Defining the functional basis of the enhanced survival and replication of African Salmonella in human phagocytic cells

Invasive non-typhoidal Salmonella disease (iNTS) has emerged as a major killer in sub-Saharan Africa, responsible for ~500,000 deaths since 20091. The disease primarily affects people who are immunocompromised by HIV, malaria, anaemia or malnourishment2, and has a high case-fatality-rate (14.5%1). In Africa, iNTS is caused by one clade of S.Typhimurium and two clades of S.Enteritidis3-5. Despite many decades of research on gene function and infection biology of Salmonella, the pathoadaptive mutations that have driven the emergence of African clades are unknown. Such knowledge is vital to decipher iNTS pathogenesis and develop control strategies in the future. To address this knowledge gap, I will decipher the mechanisms that African and gastroenteritis-associated Salmonella employ to survive and replicate within a core niche, human phagocytic cells.

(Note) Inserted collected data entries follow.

(* ===== verification/Membership.v ===== *)
(** * Who may read, write and manage a scope

    [src/resolution/scope-membership.ts], against the directory, identity,
    managed-group and session services it is given, each of which may be missing
    and may fail: a rejected promise is [Throw], and [.catch(() => v)] is
    [catch_with v].  [src/resolution/scope-reach.ts]: which channel a person may
    act in from elsewhere, on the directory store itself. *)

From Stdlib Require Import ZArith Lia.
From S2P Require Import Prelude Collections Scopes Directory.

Definition catch_with {A : Type} (fallback : A) (r : outcome A) : A :=
  match r with Ok a => a | Throw _ => fallback end.

(** ** The services *)
Record ManagedGroups := mkManaged {
  recognizes : string -> bool;
  membership : string -> string -> outcome (option bool);
  managedMembers : string -> outcome (option (list string));
}.

Record DirectoryDeps := mkDirectoryDeps {
  d_channelMember : string -> string -> outcome bool;
  d_groupMember : string -> string -> outcome bool;
  d_channelMembership : option (string -> string -> outcome (option bool));
  d_groupMembership : option (string -> string -> outcome (option bool));
  d_channelPrivacy : option (string -> outcome (option bool));
  d_list : option (outcome (list (string * option string)));  (** ids and display names *)
}.

Record ScopeMembershipDeps := mkDeps {
  managedGroups : option ManagedGroups;
  directory : option DirectoryDeps;
  identity : option (string -> option string * option (list string));  (** [type], [teamIds] *)
  sessions : option (string -> outcome (list ScopeId));
}.

(** The two kinds of shared scope. *)
Inductive SharedKind := shared_channel | shared_group.

Section membership.
Variable deps : ScopeMembershipDeps.

Definition classifiedType (principalId : string) : option string :=
  classify ← identity deps; (classify principalId).1.

Definition classifiedTeams (principalId : string) : option (list string) :=
  classify ← identity deps; (classify principalId).2.

Definition activePrincipal (principalId : string) : bool :=
  match classifiedType principalId with None => true | Some t => t === "internal" end.

(** [deps.managedGroups?.recognizes(ref)] for a group. *)
Definition managedGroup (kind : SharedKind) (ref : string) : option ManagedGroups :=
  match kind with
  | shared_group => m ← managedGroups deps; if recognizes m ref then Some m else None
  | shared_channel => None
  end.

Definition managedMember (m : ManagedGroups) (ref principalId : string) : bool :=
  catch_with (Some false) (membership m ref principalId) === Some true.

(** [direct?.call(...).catch(() => false)] *)
Definition directMember (kind : SharedKind) (ref principalId : string) : bool :=
  match directory deps with
  | None => false
  | Some d => catch_with false (match kind with
                                | shared_channel => d_channelMember d ref principalId
                                | shared_group => d_groupMember d ref principalId
                                end)
  end.

Definition channelPrivacyOf (ref : string) : option bool :=
  d ← directory deps; f ← d_channelPrivacy d; catch_with None (f ref).

Definition currentSharedScopeMember (kind : SharedKind) (ref principalId : string) : bool :=
  if negb (activePrincipal principalId) then false else
  match managedGroup kind ref with
  | Some m => managedMember m ref principalId
  | None => directMember kind ref principalId
  end.

Definition triState (kind : SharedKind) : option (string -> string -> outcome (option bool)) :=
  d ← directory deps;
  match kind with shared_channel => d_channelMembership d | shared_group => d_groupMembership d end.

Definition sharedScopeMembership (kind : SharedKind) (ref principalId : string) : option bool :=
  if negb (activePrincipal principalId) then Some false else
  match managedGroup kind ref with
  | Some m => Some (managedMember m ref principalId)
  | None =>
      match triState kind with
      | Some f => catch_with None (f ref principalId)
      | None =>
          if directMember kind ref principalId then Some true
          else match kind with
               | shared_channel => if channelPrivacyOf ref !== None then Some false else None
               | shared_group => None
               end
      end
  end.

I will achieve this using our powerful combination of comparative genomics and transcriptomics, plus new innovations in experimental evolution and genome-wide, high-throughput fitness assays. By understanding the molecular basis of the intra-macrophage lifestyle, I will determine whether these neglected African-Salmonella pathovariants have used common or divergent approaches to combat the antibacterial properties of human cells. My Research Question is: How do African Salmonella pathovariants survive and replicate so effectively in human macrophages?